Definition toyExecute (c : WriteRequest) : M (gset Tuple) unit := λ s, (Ok tt, apply_req s c).
Lemma sdk_write_prefix_witness :
  let t := mkTuple "user:u" "owner" "tenant:t" in
  (SDKWrite toyExecute [t] [] ∅).2 = (∅ ∪ list_to_set [t]) ∖ list_to_set [].
Proof.
  intros t.
  apply (sdk_write_prefix toyExecute (λ s, s) (λ c w r w' _ E, ltac:(injection E as <- <-; reflexivity))
           [t] [] ∅ (SDKWrite toyExecute [t] [] ∅).1 (SDKWrite toyExecute [t] [] ∅).2).
  - apply surjective_pairing.
  - reflexivity.
Defined.

(** ** Tenancy of objects *)
Section Tenancy.
Lemma ValidTenantID_lacks c tid :
  re_within (λ x, negb (is_char c x)) tenantRE = true → ValidTenantID tid = true → lacks c tid = true.
Proof. apply re_match_lacks. Qed.

Lemma cut_typed typ rest :
  lacks ":" typ = true → cut ":" (typ +:+ ":" +:+ rest) = Some (typ, rest).
Proof. apply (cut_app ":"). Qed.

Lemma cut_tenant tid name : ValidTenantID tid = true → cut "/" (tid +:+ "/" +:+ name) = Some (tid, name).
Proof. intros H. apply (cut_app "/"), ValidTenantID_lacks; [vm_compute; done|done]. Qed.

Lemma ObjectTenant_scoped typ tid name :
  typ = "role" ∨ typ = "permission" ∨ typ = "group" → ValidTenantID tid = true →
  ObjectTenant (typ +:+ ":" +:+ tid +:+ "/" +:+ name) = Ok tid.
Proof.
  intros Ht Hv. unfold ObjectTenant. rewrite cut_typed by (destruct Ht as [->|[->| ->]]; vm_compute; done).
  rewrite bool_decide_eq_false_2 by (destruct Ht as [->|[->| ->]]; done).
  replace (bool_decide (typ = "role") || bool_decide (typ = "permission") || bool_decide (typ = "group")) with true
    by (destruct Ht as [->|[->| ->]]; vm_compute; done).
  rewrite cut_tenant by done. by rewrite Hv.
Qed.

Lemma ObjectTenant_role tid slug : ValidTenantID tid = true → ObjectTenant (RoleObject tid slug) = Ok tid.
Proof. intros H. apply (ObjectTenant_scoped "role"); auto. Qed.
Lemma ObjectTenant_group tid gid : ValidTenantID tid = true → ObjectTenant (GroupObject tid gid) = Ok tid.
Proof. intros H. apply (ObjectTenant_scoped "group"); auto. Qed.
Lemma ObjectTenant_permission tid p : ValidTenantID tid = true → ObjectTenant (PermissionObject tid p) = Ok tid.
Proof.
  intros H. unfold PermissionObject, RefObject. destruct (IsLegacy p);
    apply (ObjectTenant_scoped "permission"); auto.
Qed.
Lemma ObjectTenant_tenant tid : ValidTenantID tid = true → ObjectTenant (TenantObject tid) = Ok tid.
Proof.
  intros H. unfold ObjectTenant, TenantObject. change ("tenant:" +:+ tid) with ("tenant" +:+ ":" +:+ tid). rewrite (cut_typed "tenant") by (vm_compute; done).
  by rewrite bool_decide_eq_true_2, H.
Qed.

Lemma scoped_inj typ tid tid' n n' :
  ValidTenantID tid = true → ValidTenantID tid' = true →
  typ +:+ ":" +:+ tid +:+ "/" +:+ n = typ +:+ ":" +:+ tid' +:+ "/" +:+ n' → tid = tid' ∧ n = n'.
Proof.
  intros H H' E. apply str_app_inj_l, str_app_inj_l in E.
  assert (E' : cut "/" (tid +:+ "/" +:+ n) = cut "/" (tid' +:+ "/" +:+ n')) by by rewrite E.
  rewrite !cut_tenant in E' by done.
  by injection E' as -> ->.
Qed.

Lemma RoleObject_inj tid tid' s s' : ValidTenantID tid = true → ValidTenantID tid' = true →
  RoleObject tid s = RoleObject tid' s' → tid = tid' ∧ s = s'.
Proof. apply (scoped_inj "role"). Qed.
Lemma GroupObject_inj tid tid' g g' : ValidTenantID tid = true → ValidTenantID tid' = true →
  GroupObject tid g = GroupObject tid' g' → tid = tid' ∧ g = g'.
Proof. apply (scoped_inj "group"). Qed.
Lemma UserObject_inj u u' : UserObject u = UserObject u' → u = u'.
Proof. apply (str_app_inj_l "user:"). Qed.


(** The tuples about objects of one tenant. *)
Definition tenant_part (tid : string) (ts : gset Tuple) : gset Tuple :=
  filter (λ t, ObjectTenant (TuObject t) = Ok tid) ts.

Lemma holds_mono ts ts' u r o : ts ⊆ ts' → holds ts u r o → holds ts' u r o.
Proof. intros Hs. induction 1; [apply holds_direct|apply holds_member|apply holds_admin|eapply holds_assignee|eapply holds_granted]; eauto. Qed.
End Tenancy.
+++
■ **WHAT THE TASK ASKS**
For this exercise, write all the records out again exactly.

■ **ANSWER BOX**
Definition toyExecute (c : WriteRequest) : M (gset Tuple) unit := λ s, (Ok tt, apply_req s c).
Lemma sdk_write_prefix_witness :
  let t := mkTuple "user:u" "owner" "tenant:t" in
  (SDKWrite toyExecute [t] [] ∅).2 = (∅ ∪ list_to_set [t]) ∖ list_to_set [].
Proof.
  intros t.
  apply (sdk_write_prefix toyExecute (λ s, s) (λ c w r w' _ E, ltac:(injection E as <- <-; reflexivity))
           [t] [] ∅ (SDKWrite toyExecute [t] [] ∅).1 (SDKWrite toyExecute [t] [] ∅).2).
  - apply surjective_pairing.
  - reflexivity.
Defined.

(** ** Tenancy of objects *)
Section Tenancy.
Lemma ValidTenantID_lacks c tid :
  re_within (λ x, negb (is_char c x)) tenantRE = true → ValidTenantID tid = true → lacks c tid = true.
Proof. apply re_match_lacks. Qed.

Lemma cut_typed typ rest :
  lacks ":" typ = true → cut ":" (typ +:+ ":" +:+ rest) = Some (typ, rest).
Proof. apply (cut_app ":"). Qed.

Lemma cut_tenant tid name : ValidTenantID tid = true → cut "/" (tid +:+ "/" +:+ name) = Some (tid, name).
Proof. intros H. apply (cut_app "/"), ValidTenantID_lacks; [vm_compute; done|done]. Qed.

Lemma ObjectTenant_scoped typ tid name :
  typ = "role" ∨ typ = "permission" ∨ typ = "group" → ValidTenantID tid = true →
  ObjectTenant (typ +:+ ":" +:+ tid +:+ "/" +:+ name) = Ok tid.
Proof.
  intros Ht Hv. unfold ObjectTenant. rewrite cut_typed by (destruct Ht as [->|[->| ->]]; vm_compute; done).
  rewrite bool_decide_eq_false_2 by (destruct Ht as [->|[->| ->]]; done).
  replace (bool_decide (typ = "role") || bool_decide (typ = "permission") || bool_decide (typ = "group")) with true
    by (destruct Ht as [->|[->| ->]]; vm_compute; done).
  rewrite cut_tenant by done. by rewrite Hv.
Qed.

Lemma ObjectTenant_role tid slug : ValidTenantID tid = true → ObjectTenant (RoleObject tid slug) = Ok tid.
Proof. intros H. apply (ObjectTenant_scoped "role"); auto. Qed.
Lemma ObjectTenant_group tid gid : ValidTenantID tid = true → ObjectTenant (GroupObject tid gid) = Ok tid.
Proof. intros H. apply (ObjectTenant_scoped "group"); auto. Qed.
Lemma ObjectTenant_permission tid p : ValidTenantID tid = true → ObjectTenant (PermissionObject tid p) = Ok tid.
Proof.
  intros H. unfold PermissionObject, RefObject. destruct (IsLegacy p);
    apply (ObjectTenant_scoped "permission"); auto.
Qed.
Lemma ObjectTenant_tenant tid : ValidTenantID tid = true → ObjectTenant (TenantObject tid) = Ok tid.
Proof.
  intros H. unfold ObjectTenant, TenantObject. change ("tenant:" +:+ tid) with ("tenant" +:+ ":" +:+ tid). rewrite (cut_typed "tenant") by (vm_compute; done).
  by rewrite bool_decide_eq_true_2, H.
Qed.

Lemma scoped_inj typ tid tid' n n' :
  ValidTenantID tid = true → ValidTenantID tid' = true →
  typ +:+ ":" +:+ tid +:+ "/" +:+ n = typ +:+ ":" +:+ tid' +:+ "/" +:+ n' → tid = tid' ∧ n = n'.
Proof.
  intros H H' E. apply str_app_inj_l, str_app_inj_l in E.
  assert (E' : cut "/" (tid +:+ "/" +:+ n) = cut "/" (tid' +:+ "/" +:+ n')) by by rewrite E.
  rewrite !cut_tenant in E' by done.
  by injection E' as -> ->.
Qed.

Lemma RoleObject_inj tid tid' s s' : ValidTenantID tid = true → ValidTenantID tid' = true →
  RoleObject tid s = RoleObject tid' s' → tid = tid' ∧ s = s'.
Proof. apply (scoped_inj "role"). Qed.
Lemma GroupObject_inj tid tid' g g' : ValidTenantID tid = true → ValidTenantID tid' = true →
  GroupObject tid g = GroupObject tid' g' → tid = tid' ∧ g = g'.
Proof. apply (scoped_inj "group"). Qed.
Lemma UserObject_inj u u' : UserObject u = UserObject u' → u = u'.
Proof. apply (str_app_inj_l "user:"). Qed.


(** The tuples about objects of one tenant. *)
Definition tenant_part (tid : string) (ts : gset Tuple) : gset Tuple :=
  filter (λ t, ObjectTenant (TuObject t) = Ok tid) ts.

Lemma holds_mono ts ts' u r o : ts ⊆ ts' → holds ts u r o → holds ts' u r o.
Proof. intros Hs. induction 1; [apply holds_direct|apply holds_member|apply holds_admin|eapply holds_assignee|eapply holds_granted]; eauto. Qed.
End Tenancy.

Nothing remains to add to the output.